Title VII and the KAAD prohibit an employer from discriminating against an employee on the basis of, among other things, the employee's race or national origin. See 42 U.S.C. § 2000e-2(a); K.S.A. § 44-1009(a)(1). Where, as here, there is no direct evidence of discrimination, the court applies the three-step, burden-shifting analysis set forth by the United States Supreme Court in McDonnell Douglas Corp. v. Green, 411 U.S. 792, 93 S. Ct. 1817, 36 L. Ed. 2d 668 (1973).[3] Under the McDonnell Douglas analysis, the plaintiff bears the initial burden of establishing a prima facie case of discrimination. 411 U.S. at 802, 93 S. Ct. 1817. If the plaintiff presents a prima facie case, then the burden shifts to the defendant to offer evidence suggesting a legitimate, non-discriminatory reason for the adverse employment action taken against the plaintiff. Id. Once the defendant articulates a legitimate, non-discriminatory reason, the ultimate burden reverts to the plaintiff to demonstrate an issue of material fact as to whether the proffered reason is pretextual. St. Mary's Honor Ctr. v. Hicks, 509 U.S. 502, 507-08, 113 S. Ct. 2742, 125 L. Ed. 2d 407 (1993) (citation omitted). Pretext can be established if the plaintiff shows either "that a discriminatory reason more likely motivated the employer or ... that the employer's proffered explanation is unworthy of credence." Texas Dep't of Cmty. Affairs v. Burdine, 450 U.S. 248, 256, 101 S. Ct. 1089, 67 L. Ed. 2d 207 (1981) (citation omitted). "[A] plaintiff's prima facie case, combined with sufficient evidence to find that the employer's asserted justification is false, may permit the trier of fact to conclude that the employer unlawfully discriminated." Reeves. v. Sanderson Plumbing Prods., Inc., 530 U.S. 133, 148, 120 S. Ct. 2097, 147 L. Ed. 2d 105 (2000).
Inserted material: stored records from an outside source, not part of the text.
(** The invariant of a directory is kept. *)
Lemma created_wf : (length nm < fuel)%nat -> dir_wf s' k' dir.
Proof.
  intros Hfuel. pose proof created_mutex as Et. pose proof (node_addr_range s k Har) as Hkr.
  destruct (dw_mutex _ _ _ Hwf) as (Hml & Hmd & Hmf). pose proof (dw_dir _ _ _ Hwf) as Hdir.
  destruct (dw_array _ _ _ Hwf) as [_ Hlv Hap _ _]. destruct (cr_p _ _ _ _ _ _ _ _ Hcr) as [_ Hp].
  destruct (cr_fi _ _ _ _ _ _ _ _ Hcr) as [Hfi _]. pose proof (cr_max _ _ _ _ _ _ _ _ Hcr) as Hmx.
  unfold live, apart in *. layout.
  pose proof (cr_where _ _ _ _ _ _ _ _ Hcr) as Hw. layout. split; unfold live, apart; layout.
  - lia.
  - split; [by destruct Hcr|by destruct Hcr| |exact created_count|by destruct Hcr]. unfold apart. layout.
    destruct Hw as [[-> ->]|Hw]; [done|lia].
  - rewrite Et. split_and!; [lia|lia|lia|]. destruct Hw as [[-> ->]|Hw]; [done|lia].
  - intros i Hi Hne. destruct (created_slot_inv i Hi Hne) as [->|(Hi' & Hif & E)].
    + rewrite created_slot_new, Et. split_and!; [lia|lia|lia| |lia|].
      * destruct Hw as [[-> ->]|Hw]; lia.
      * destruct (cr_name _ _ _ _ _ _ _ _ Hcr). eauto.
    + rewrite E in Hne |- *. destruct (dw_entries _ _ _ Hwf i Hi' Hne) as (Hle & Ha1 & Ha2 & Ha3 & (nm' & Hn & Hf & H128)).
      unfold live, apart in *. layout. rewrite Et. split_and!; [lia|lia|lia| |lia|].
      * destruct Hw as [[-> ->]|Hw]; lia.
      * exists nm'. split; [|done]. by apply created_entry.
Qed.

(** Whether an old entry has a name does not change. *)
Lemma created_named i nm' :
  0 <= i < max_files (mm s) dir -> slot (mm s) dir i <> NULL ->
  named (mm s') (slot (mm s) dir i) nm' <-> named (mm s) (slot (mm s) dir i) nm'.
Proof.
  intros Hi Hne. destruct (dw_entries _ _ _ Hwf i Hi Hne) as (_ & _ & _ & _ & (nm0 & Hn & _ & H128)).
  pose proof (created_entry i nm0 Hi Hne H128 Hn) as Hn'. split; intros H.
  - assert (nm' = nm0) as -> by by eapply cstr_unique. done.
  - assert (nm' = nm0) as -> by by eapply cstr_unique. done.
Qed.

(** The directory as a map: [nm] is bound to the new object, other names as
    before. *)
Lemma created_finds_new : misses (mm s) dir nm -> finds (mm s') dir nm (node_addr k).
Proof.
  intros Hmiss. destruct (cr_fi _ _ _ _ _ _ _ _ Hcr) as [Hfi _]. pose proof (cr_max _ _ _ _ _ _ _ _ Hcr).
  exists fi. split_and!; [lia|lia|exact created_slot_new|by apply (node_addr_nonnull s)|by destruct (cr_name _ _ _ _ _ _ _ _ Hcr)|].
  intros j Hj. rewrite created_slot_old by lia.
  destruct (Z.eq_dec (slot (mm s) dir j) NULL) as [|Hne]; [by left|right].
  rewrite created_named by (done || lia). destruct (Hmiss j ltac:(lia)); [done|done].
Qed.

Lemma created_finds_other nm' e : nm' <> nm -> finds (mm s) dir nm' e -> finds (mm s') dir nm' e.
Proof.
  intros Hnm (i & Hi & Hs & He & Hn & Hbefore). pose proof (cr_max _ _ _ _ _ _ _ _ Hcr).
  destruct (cr_fi _ _ _ _ _ _ _ _ Hcr) as [Hfi Hfz].
  assert (i <> fi) as Hif by (intros ->; congruence).
  exists i. rewrite created_slot_old by done. split_and!; [lia|lia|done|done| |].
  - rewrite <- Hs. rewrite <- Hs in Hn, He. by apply created_named.
  - intros j Hj. destruct (Z.eq_dec j fi) as [->|Hjf].
    + right. rewrite created_slot_new. intros Hn'. apply Hnm. destruct (cr_name _ _ _ _ _ _ _ _ Hcr) as [Hc _].
      by eapply cstr_unique.
    + rewrite created_slot_old by (done || lia). destruct (Z.eq_dec (slot (mm s) dir j) NULL) as [|Hne]; [by left|right].
      rewrite created_named by (done || lia). by destruct (Hbefore j Hj).
Qed.

Lemma created_misses_other nm' : nm' <> nm -> misses (mm s) dir nm' -> misses (mm s') dir nm'.
Proof.
  intros Hnm Hmiss j Hj. destruct (Z.eq_dec (slot (mm s') dir j) NULL) as [|Hne]; [by left|right].
  destruct (created_slot_inv j Hj Hne) as [->|(Hj' & Hjf & E)].
  - rewrite created_slot_new. intros Hn'. apply Hnm. destruct (cr_name _ _ _ _ _ _ _ _ Hcr) as [Hc _].
    by eapply cstr_unique.
  - rewrite E in Hne |- *. rewrite created_named by done. by destruct (Hmiss j Hj').
Qed.

End Created.

Lemma dir_wf_names s k dir : dir_wf s k dir -> names_ok (mm s) dir.
Proof.
  intros Hwf i Hi Hne. destruct (dw_entries _ _ _ Hwf i Hi Hne) as (_ & _ & _ & _ & (nm & ? & ? & _)). eauto.
Qed.

Lemma finds_unique m dir nm e e' : finds m dir nm e -> finds m dir nm e' -> e = e'.
Proof.
  intros (i & Hi & <- & He & Hn & Hb) (j & Hj & <- & He' & Hn' & Hb').
  destruct (Z.lt_trichotomy i j) as [|[->|]]; [|done|].
  - destruct (Hb' i ltac:(lia)); done.
  - destruct (Hb j ltac:(lia)); done.
Qed.

Lemma dir_wf_nonnull s k dir : dir_wf s k dir -> dir <> NULL.
Proof. intros [[H _] _ _ _]. unfold HEAP_START_VIRT_DEFINED, NULL in *. lia. Qed.

Lemma tmpfs_lookup_finds s k dir name nm e :
  dir_wf s k dir -> cstr (mm s) name nm -> finds (mm s) dir nm e -> tmpfs_lookup dir name s = Ok e.
Proof.
  intros Hwf Hn Hf. destruct (tmpfs_lookup_spec dir name nm s) as (e' & -> & [[_ Hf']|[_ Hm]]);
    [by eapply dir_wf_nonnull|by eapply dir_wf_names|done|f_equal; by eapply finds_unique|].
  destruct Hf as (i & Hi & <- & He & Hnm & _). by destruct (Hm i Hi).
Qed.

Lemma tmpfs_lookup_misses s k dir name nm :
  dir_wf s k dir -> cstr (mm s) name nm -> misses (mm s) dir nm -> tmpfs_lookup dir name s = Ok NULL.
Proof.
  intros Hwf Hn Hm. destruct (tmpfs_lookup_spec dir name nm s) as (e' & -> & [[_ Hf']|[-> _]]);
    [by eapply dir_wf_nonnull|by eapply dir_wf_names|done| |done].
  destruct Hf' as (i & Hi & <- & He & Hnm & _). by destruct (Hm i Hi).
Qed.

(** ** The parent of the root *)

(** [root_dir_pointer] builds a well-formed directory of two slots, both free. *)
Lemma root_dir_pointer_spec s k :
  arena s k -> mem_ok (mm s) -> (k + nodes SIZEOF_OBJECT + 2 <= length (heap_page_head s))%nat ->
  exists s', root_dir_pointer s = Ok (node_addr k, s') /\ iflag s' = iflag s /\ mem_ok (mm s') /\
    length (heap_page_head s') = length (heap_page_head s) /\
    arena s' (k + nodes SIZEOF_OBJECT + 2) /\ dir_wf s' (k + nodes SIZEOF_OBJECT + 2) (node_addr k) /\
    max_files (mm s') (node_addr k) = 2 /\ (forall i, 0 <= i < 2 -> slot (mm s') (node_addr k) i = NULL) /\
    (forall x, ~ (node_addr k <= x < node_addr (k + nodes SIZEOF_OBJECT + 2)) -> mm s' x = mm s x).
Proof.
  intros Har Hok Hroom. pose proof (node_addr_range s k Har) as Hkr. unfold root_dir_pointer, assign64.
  destruct (kmalloc_byte_arena SIZEOF_OBJECT s k) as (s1 & -> & Hmm1 & Hif1 & Har1 & Hl1 & _ & Hbs1);
    [done|done|unfold room; lia|]. cbn [mbind outcome_bind].
  destruct (Z.eqb_spec (node_addr k) NULL) as [E|_]; [by destruct (node_addr_nonnull s k Har)|]. cbn [mbind outcome_bind].
  set (k1 := (k + nodes SIZEOF_OBJECT)%nat) in *. set (p := node_addr k) in *. set (m2 := store64 (store64 _ _ _) _ _).
  assert (node_addr k1 = p + 1280) as Hk1 by (unfold k1; by rewrite node_addr_add).
  destruct (kmalloc_byte_arena SIZEOF_MUTEX (set_mm m2 s1) k1) as (s3 & -> & Hmm3 & Hif3 & Har3 & Hl3 & _ & Hbs3);
    [done|auto with willow|unfold room; cbn [heap_page_head set_mm]; rewrite nodes_16, Hl1; lia|].
  cbn [mbind outcome_bind]. destruct (Z.eqb_spec (node_addr k1) NULL) as [E|_]; [by destruct (node_addr_nonnull s1 k1 Har1)|].
  rewrite nodes_16 in Har3. set (m4 := store8 (store64 _ _ _) _ _).
  assert (node_addr (k1 + 1) = p + 1344) as Hk2 by (rewrite node_addr_add; lia).
  destruct (kmalloc_byte_arena (2 * 2 * 8) (set_mm m4 s3) (k1 + 1)) as (s5 & -> & Hmm5 & Hif5 & Har5 & Hl5 & Hb5 & _);
    [done|auto with willow|unfold room; cbn [heap_page_head set_mm]; rewrite Hl3; cbn [heap_page_head set_mm]; rewrite Hl1;
      change (nodes (2 * 2 * 8)) with 1%nat; lia|].
  cbn [mbind outcome_bind].
  destruct (Z.eqb_spec (node_addr (k1 + 1)) NULL) as [E|_]; [by destruct (node_addr_nonnull s3 (k1 + 1) Har3)|].
  change (nodes (2 * 2 * 8)) with 1%nat in Har5. replace (k1 + 1 + 1)%nat with (k1 + 2)%nat in Har5 by lia.
  assert (node_addr (k1 + 2) = p + 1408) as Hk3 by (rewrite node_addr_add; lia).
  rewrite Hmm5. cbn [mm set_mm] in *. set (f := node_addr (k1 + 1)) in *. set (m6 := store64 m4 _ f). set (m7 := clear_files 2 0 m6 f).
  assert (forall x, ~ (p <= x < p + 1408) -> m7 x = mm s x) as Hfr.
  { intros x Hx. unfold m7. rewrite clear_files_out by lia. unfold m6, m4. layout. rewrite store64_out, store8_ne, store64_out by lia.
    rewrite Hmm3. unfold m2. layout. rewrite !store64_out by lia. by rewrite Hmm1. }
  assert (mem_ok m7) as Hok7.
  { apply clear_files_ok. unfold m6, m4. rewrite Hmm3. unfold m2. rewrite Hmm1. auto 10 with willow. }
  assert (forall x, p <= x < p + 1256 -> m7 x = m6 x) as Hin by (intros x Hx; apply clear_files_out; lia).
  assert (dir_files m7 p = f) as Ef.
  { unfold dir_files. rewrite (load64_ext m6) by (intros x Hx; apply Hin; layout; lia).
    apply load64_store64_eq. unfold is_u64, HEAP_START_VIRT_DEFINED in *. pose proof (node_addr_range _ _ Har5). lia. }
  assert (dir_mutex m7 p = node_addr k1) as Et.
  { unfold dir_mutex. rewrite (load64_ext m6) by (intros x Hx; apply Hin; layout; lia). unfold m6, m4. layout.
    rewrite load64_store64_ne by lia. rewrite (load64_ext (store64 (mm s3) (p + 1224) (node_addr k1))) by (intros; apply store8_ne; lia).
    apply load64_store64_eq. unfold is_u64, HEAP_START_VIRT_DEFINED in *. pose proof (node_addr_range _ _ Har5). lia. }
  assert (forall off, off = D_MAX_FILES \/ off = D_NUM_FILES -> load64 m7 (p + off) = load64 m2 (p + off)) as Hkeep.
  { intros off Hoff. apply load64_ext. intros x Hx. rewrite Hin by (layout; lia). unfold m6, m4. layout.
    rewrite store64_out, store8_ne, store64_out by lia. by rewrite Hmm3. }
  assert (max_files m7 p = 2) as Em.
  { unfold max_files. rewrite Hkeep by auto. unfold m2. layout. rewrite load64_store64_ne by lia. by apply load64_store64_eq. }
  assert (load64 m7 (p + D_NUM_FILES) = 0) as En.
  { rewrite Hkeep by auto. unfold m2. by apply load64_store64_eq. }
  assert (forall i, 0 <= i < 2 -> slot m7 p i = NULL) as Es.
  { intros i Hi. unfold slot, entry_at. fold (dir_files m7 p). rewrite Ef. by apply clear_files_in. }
  exists (set_mm m7 s5). cbn [mm set_mm iflag heap_page_head].
  split_and!; [done| |done| |auto with willow| |done|done|intros x Hx; apply Hfr; lia].
  - rewrite Hif5. cbn [iflag set_mm]. rewrite Hif3. done.
  - rewrite Hl5. cbn [heap_page_head set_mm]. rewrite Hl3. done.
  - split; cbn [mm set_mm heap_page_head]; rewrite ?Ef, ?Em, ?Et; unfold live, apart; layout.
    + lia.
    + split; cbn [mm set_mm heap_page_head]; rewrite ?Ef, ?Em; unfold live, apart; layout.
      * exists (k1 + 1)%nat, (chunks (2 * 2 * 8)). split_and!; [done|lia|done|done].
      * lia.
      * lia.
      * rewrite En. cbn. symmetry. apply (count_slots_zero 2 0). intros j Hj.
        rewrite <- (Es j) by lia. unfold slot, entry_at. fold (dir_files m7 p). by rewrite Ef.
      * rewrite En. lia.
    + lia.
    + intros i Hi Hne. by destruct (Hne (Es i Hi)).
Qed.

(** C14: creating a file refines insertion into the map from names to entries:
    in a well-formed directory with room in the heap and a name not yet there,
    [tmpfs_create_file] returns a fresh object of type file and of the given
    size, [tmpfs_lookup] of the name gives it, [tmpfs_lookup] of any other name
    gives what it gave, and the directory stays well formed, whether its array
    had to grow or not. *)
Theorem tmpfs_create_file_refines_insert (s : mst) (k : nat) (dir name size : Z) (nm : list Z)
    (Har : arena s k) (Hok : mem_ok (mm s)) (Hwf : dir_wf s k dir) (Hname : good_name s name nm)
    (Hsize : 0 < size < 2 ^ 64) (Hroom : create_room s k dir size)
    (Hnew : tmpfs_lookup dir name s = Ok NULL) :
  exists p s' k', tmpfs_create_file dir name size s = Ok (p, s') /\ p <> NULL /\ iflag s' = iflag s /\
    arena s' k' /\ dir_wf s' k' dir /\ type_of (mm s') p = 0 /\ load64 (mm s') (p + F_SIZE) = size /\
    tmpfs_lookup dir name s' = Ok p /\
    forall other nm', good_name s other nm' -> nm' <> nm ->
      tmpfs_lookup dir other s' = tmpfs_lookup dir other s.
Proof.
  destruct (tmpfs_create_file_effect dir name nm size s k Har Hok Hwf Hname Hsize Hroom)
    as (s' & k' & fi & Hc & Hcr & Hty & Hsz).
  pose proof Hname as (Hn & _ & Hf & _ & _). pose proof (created_wf s k s' k' dir fi nm Har Hwf Hcr Hf) as Hwf'.
  assert (forall a l, good_name s a l -> cstr (mm s') a l) as Hstr.
  { intros a l (Hl & _ & _ & _ & Hout). apply (cstr_ext (mm s)); [|done]. intros x Hx.
    destruct (cr_fi _ _ _ _ _ _ _ _ Hcr) as [Hfi _]. pose proof (ar_k _ _ (cr_arena _ _ _ _ _ _ _ _ Hcr)) as Hk'.
    rewrite (cr_len _ _ _ _ _ _ _ _ Hcr) in Hk'. pose proof (cr_k _ _ _ _ _ _ _ _ Hcr). pose proof (ar_k _ _ Har).
    destruct Hwf as [Hdir [_ Hlv _ _ _] (Hml & _) _]. unfold live, outside_heap, apart, node_addr in *.
    layout. apply (cr_frame _ _ _ _ _ _ _ _ Hcr); unfold node_addr; layout; lia. }
  assert (misses (mm s) dir nm) as Hmiss.
  { destruct (tmpfs_lookup_spec dir name nm s) as (e & He & [[Hne _]|[_ Hm]]);
      [by eapply dir_wf_nonnull|by eapply dir_wf_names|done| |done]. congruence. }
  exists (node_addr k), s', k'. split_and!; try done; try by destruct Hcr.
  - by apply (node_addr_nonnull s).
  - eapply tmpfs_lookup_finds; [done|by apply Hstr|]. by apply created_finds_new with (s := s) (fi := fi) (k' := k').
  - intros other nm' Hother Hne.
    destruct (tmpfs_lookup_spec dir other nm' s) as (e & -> & [[_ Hf']|[-> Hm]]);
      [by eapply dir_wf_nonnull|by eapply dir_wf_names|by destruct Hother|..].
    + eapply tmpfs_lookup_finds; [done|by apply Hstr|]. by apply (created_finds_other s k s' k' dir fi nm).
    + eapply tmpfs_lookup_misses; [done|by apply Hstr|]. by apply (created_misses_other s k s' k' dir fi nm).
Qed.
To establish a prima facie case of discrimination in the terms and conditions of employment, Plaintiff must show that: (1) she is a member of a protected class; (2) she suffered adverse employment action; and (3) she was treated less favorably than similarly situated employees that were not in the protected class. See Trujillo v. Univ. of Colo. Health Sciences Ctr., 157 *1241 F.3d 1211, 1215 (10th Cir.1998) (citation omitted). Rather than mounting a full-frontal assault on Plaintiff's prima facie case, Defendant in this case focuses primarily on Plaintiff's lack of evidence of pretext.[4] For that reason, the court assumes for purposes of this opinion that Plaintiff has established a prima facie case and proceeds directly to the final two steps of the McDonnell Douglas analysis.[5]
Assuming that Plaintiff has established a prima facie case of discrimination, the burden shifts to Defendant to articulate legitimate, non-discriminatory reasons for the adverse employment actions taken against Plaintiff. Defendant explains that any adverse employment action suffered by Plaintiff was merely the result of Plaintiff's poor performance or her misunderstanding of store policies. Because Defendant need only explain its actions against Plaintiff "in terms that are not facially prohibited by Title VII," the court concludes that Defendant has met its burden. EEOC v. Flasher Co., 986 F.2d 1312, 1317 (10th Cir.1992) (citations omitted).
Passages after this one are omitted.